Question

The length of the hypotenuse of a right triangle exceeds the length of its base by 2cm and exceeds twice the length of the altitude by 1cm. Find the length of each side of the triangle.

Answer 1

Let hypotenuse be a

Given, base = a-2               ---------------- (1)

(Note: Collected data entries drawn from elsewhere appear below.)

(** C14: Processes of one host take and drop locks, fork, and die at any call: two threads
    that live and use guards of one lock file are the same; a guard in use owns the
    kernel's lock of its file, which names its process; a thread that gave up or dropped
    its guard holds no lock, though children may still have copies of its descriptor, and
    a child that drops the guard it was born with takes nothing from its parent; and a
    lock is held only while a living process has its descriptor, so that no crash leaves
    one behind. *)
Theorem host_locks_exclude P w c :
  lock_starts P → lock_fresh w → lock_steps (P, w) c →
  (∀ i, match c.1 i with Op e k => lock_asks i c.2 e | Ret over => released i c.2 over end) ∧
  (∀ i j g g' k k', c.1 i = Op (LkUse g) k → c.1 j = Op (LkUse g') k' → alive i c.2 → alive j c.2 →
     hl_path g = hl_path g' → i = j) ∧
  (∀ p o, kl_lock c.2 p = Some o → ∃ pid, (pid, o) ∈ kl_fds c.2 ∧ pid ∉ kl_dead c.2).
Proof.
  intros Hp Hw Hs. destruct (lock_reachable (P, w) c Hs) as [Ha [Hq Hl]].
  { by apply lock_starts_settled. }
  { destruct Hw as (_ & Hf & Hl). split; simpl; [intros q o; rewrite Hf; set_solver|intros q o; by rewrite Hl]. }
  assert (∀ i, match c.1 i with Op e k => lock_asks i c.2 e | Ret over => released i c.2 over end) as Hall.
  { intros i. specialize (Ha i c.2 (reflexivity c.2)). destruct (c.1 i); [exact Ha|by destruct Ha]. }
  split; [exact Hall|]. split.
  - intros i j g g' k k' Hi Hj Hai Haj Hpath. pose proof (Hall i) as Hi'. pose proof (Hall j) as Hj'.
    rewrite Hi in Hi'. rewrite Hj in Hj'. destruct (Hi' Hai) as [[Ho1 Hl1] _], (Hj' Haj) as [[Ho2 Hl2] _].
    rewrite <-Hpath in Ho2, Hl2. rewrite Hl1 in Hl2. injection Hl2 as E. rewrite <-E in Ho2.
    by destruct (opened_unique _ _ _ _ _ _ Ho1 Ho2).
  - intros q o Ho. destruct (Hl q o Ho) as ([pid o'] & Hf & [= ->]). exists pid. split; [done|by eapply Hq].
Qed.
End LockSafety.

Given, altitude = (a-1)/2.       ---------------- (2)


By Pythagoras theorem

a^2 = (a-2) + ((a-1)/2)^2

a^2 = (a^2-2a+1)/4 + a^2-4a+4 

4a^2 = a^2-2a+1+4(a^2-4a+4)

4a^2 = a^2-2a+1+4a^2-16a+16

a^2 - 18a + 17 =0

(a-17)(a-1) = 0

a = 17

Substitute a = 17 in (2) we get

and lenght of each side = 17 - 1/2

                                         = 16/2

                                         = 8


Hope this helps!

Answer 2

Answer:

Step-by-step explanation:

Solution :-

Let the altitude of triangle be x cm.

Hypotenuse of triangle = 2x + 1

Base of triangle = 2x - 1.

According to the Question,

Using Pythagoras theorem,

⇒ (2x + 1)² = x² + (2x - 1)²

⇒ 4x² + 1 + 4x = x² + 4x² + 1 - 4x

⇒ x² - 8x = 0

⇒ x(x - 8) = 0

⇒ x = 0, 8 (Neglecting 0)

⇒ x = 8 cm

Altitude of triangle = x = 8 cm

Hypotenuse of triangle = 2x + 1 = 2(8) + 1 = 16 + 1 = 17 cm

Base of triangle = 2x - 1 = 2(18) - 1 = 16 - 1 = 15 cm.